Even my proposed solution to use archive.org as a proxy is not a valid solution since I found out today that archive.org is also hosted behind Cloudflare…
So what options do we even have? What privacy concerns did I miss, and are there any workaround solutions?
That’s a circular argument.
“It’s impossible to avoid this these companies because a lot of sites use them.”
Ok. Why?
“Because they provide fundamental services.”
Ok, what’s so fundamental about them?
“A lot of sites use them.”
…ok? WHY?
The service they provide to websites is “better user experience” by acting as a cdn close to the user they get better download speeds and responsiveness. It also is a benefit for the business because they don’t have to worry nearly as much about deploying and maintaining multiple servers around the world.
That is why it’s impossible to avoid these companies, every sane website engineer is going to want the services they offer.
And it’s a service that is easiest to offer when you are an already established large cdn.
Sure, so they’re fundamental to businesses. Not to the internet.
User experience isn’t just for businesses.
User experience?
Wait, I thought we were talking about more than just user experience.
Sure 100% you can build a website without them.
But anyone expecting to serve millions of users is going to use and need them or the user experience will suffer
That’s my point. So it’s not fundamental. Just fundamental for big sites.
And not anyone. Cloudfare and AWS are not the only cloud/CDN services in the world.
But I understand now.
The pattern is that big businesses can afford their own infosec experts and have no use for CF (who poses a disclosure risk to their business). It’s the small mom & pop shops that cling to CF. They hire someone cheap who doesn’t have a high infosec proficiency, who just takes the cheap lazy path of deploying the site on CF. They usually don’t even bother to tweak CF’s extra privacy-hostile default settings.
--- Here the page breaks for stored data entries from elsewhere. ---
(** * Game of Life widget: the grid engine and the run/pause state machine

    Shallow embedding of [src/components/GameOfLife.tsx].  The grid is a JS
    array of arrays of booleans and is modelled as a list of lists; [map]
    with an index is stdpp's [imap]; JS numbers that are used as indices are
    integers and are modelled in [Z], with [NaN] (the result of [% 0]) as
    [None]. *)

From Stdlib Require Import ZArith QArith Lia.
From stdpp Require Import base tactics option numbers list strings.

Local Open Scope Z_scope.

(** ** JavaScript primitives used by the component *)

Module JS.

(** [a % b] on integers: the sign follows the dividend, and the result is
    [NaN] when the divisor is zero. *)
Definition rem (a b : Z) : option Z :=
  if b =? 0 then None else Some (Z.rem a b).

(** [arr[i]] for an integer-valued number [i]: [undefined] out of range. *)
Definition get {A} (arr : list A) (i : Z) : option A :=
  if 0 <=? i then arr !! Z.to_nat i else None.

(** [arr[r]?.[c]] *)
Definition get2 {A} (arr : list (list A)) (r c : Z) : option A :=
  match get arr r with
  | Some row => get row c
  | None => None
  end.

(** Truthiness of a value that is a boolean or [undefined]. *)
Definition truthy (v : option bool) : bool := default false v.

(** [Array.from({ length: n }, f)] *)
Definition Array_from {A} (n : nat) (f : nat → A) : list A := f <$> seq 0 n.

End JS.

(** ** Data model (lines 4-9) *)

Abbreviation Cell := bool (only parsing).
Abbreviation Grid := (list (list bool)) (only parsing).

Definition CELL_SIZE : Z := 10.
Definition WIDTH : Z := 1920.
Definition HEIGHT : Z := 1080.
(** [0.8] is not a binary fraction: the constant is the double nearest to
    it, 3602879701896397 / 2^52, a little above 8/10.  [Math.random()]
    returns doubles, which are rationals. *)
Definition RANDOM : Q := (3602879701896397 # 4503599627370496)%Q.

(** ** countNeighbors (lines 52-82) *)

Definition numRowsOf (grid : Grid) : Z := Z.of_nat (length grid).

(** [grid[0]?.length || 0] *)
Definition numColsOf (grid : Grid) : Z :=
  match grid !! 0%nat with
  | Some row0 => Z.of_nat (length row0)
  | None => 0
  end.

(** The two loop variables range over [-1, 0, 1]. *)
Definition offsets : list Z := [-1; 0; 1].

(** The position probed for the offset [(i, j)]: lines 63-64 compute it and
    lines 67-72 let it through only when it lies inside the grid.  A [NaN]
    fails every comparison. *)
Definition neighborIndex (grid : Grid) (row col i j : Z) : option (Z * Z) :=
  let numRows := numRowsOf grid in
  let numCols := numColsOf grid in
  match JS.rem (row + i + numRows) numRows, JS.rem (col + j + numCols) numCols with
  | Some neighborsRow, Some neighborsColumn =>
      if (0 <=? neighborsRow) && (neighborsRow <? numRows)
         && (0 <=? neighborsColumn) && (neighborsColumn <? numCols)
      then Some (neighborsRow, neighborsColumn)
      else None
  | _, _ => None
  end.

(** Line 74: [grid[neighborsRow]?.[neighborsColumn]] is truthy. *)
Definition neighborAlive (grid : Grid) (row col i j : Z) : bool :=
  match neighborIndex grid row col i j with
  | Some (neighborsRow, neighborsColumn) =>
      JS.truthy (JS.get2 grid neighborsRow neighborsColumn)
  | None => false
  end.

Definition countNeighbors (grid : Grid) (row col : Z) : Z :=
  foldl (λ count i,
    foldl (λ count j,
      if (i =? 0) && (j =? 0) then count
      else if neighborAlive grid row col i j then count + 1 else count)
      count offsets)
    0 offsets.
Interesting. That makes sense in many reasonable contexts.
You say “fundamental” when I think (from context) you mean to say “essential”. But to be clear, Cloudflare is not essential to business or the internet. Consider banking in the US. Big banks are competent enough to not need CF. But credit unions are small and on shoestring budgets. So CUs are increasingly exposing all their customers to Cloudflare to save money. If you are a client of a CU that starts using Cloudflare, I suggest switching to paper statements and quit using the website. Switch to a CU that does not expose you to Cloudflare. So far that’s not difficult but that could change.
Thanks! Good tip.
Not sure why people are being so weird about answering your questions, but e.g. CloudFlare does DDoS protection which now basically everything you put on the internet needs some type of , and is far too complicated to do yourself, when you need it.
Thus CloudFlare (or AWS’s equivalent) is pretty essential. I’m sure there are other reasons too.
Thanks. Though I knew all that, I appreciate your response.
I guess DDoS protection is essential, but the fundamental part is dependant on the seevice provider’s goal. If I just want to host a game over the internet for my friends, Cloudflare is not really fundamental for that. For businesses, though, yeah.
Admins tend to have an exaggerated degree of self-importance. They think their own service is somehow so important that downtime is just not an option, even at the cost of pawning all their own users/supporters traffic to a tech giant in a country without privacy safeguards. And they do that even when offering a non-profit service like a fedi instance. It’s a total disregard for privacy even when no money is on the line. Part of the problem is not only are they not hiring experts but they can’t be bothered to develop the competency themselves. They don’t factor in or realize the fact that web security is part of the task they are signing up for. Like someone saying they want to sell fries but they don’t want to be bothered with finding a potato supplier. If they want to reject a fundamental component of the activity, perhaps that activity is not for them.
Sorry, I was assuming that people knew what they did or would look it up themselves. The short and non-technical answer is “the cloud” actually means “other people’s computers” and these companies are the “other people”. The why of it is complicated, there are both technical and economic reasons. I think it probably comes down to efficiency and economies of scale.
Care to elaborate?
So far it seems like it pertains to big sites. So if these cloudfare et al are “impossible to avoid” for any other scanario, I’ll be happy to be schooled.
A quick web search suggests that AWS (Amazon Web Services, I think) hosts 32% of websites. I don’t have more nuance to provide other than to agree that these companies provide architecture to a huge portion of the modern internet. Most of everything is held by a small number of companies, just like wealth is concentrated in a small percentage of the population with huge companies owning most of the market.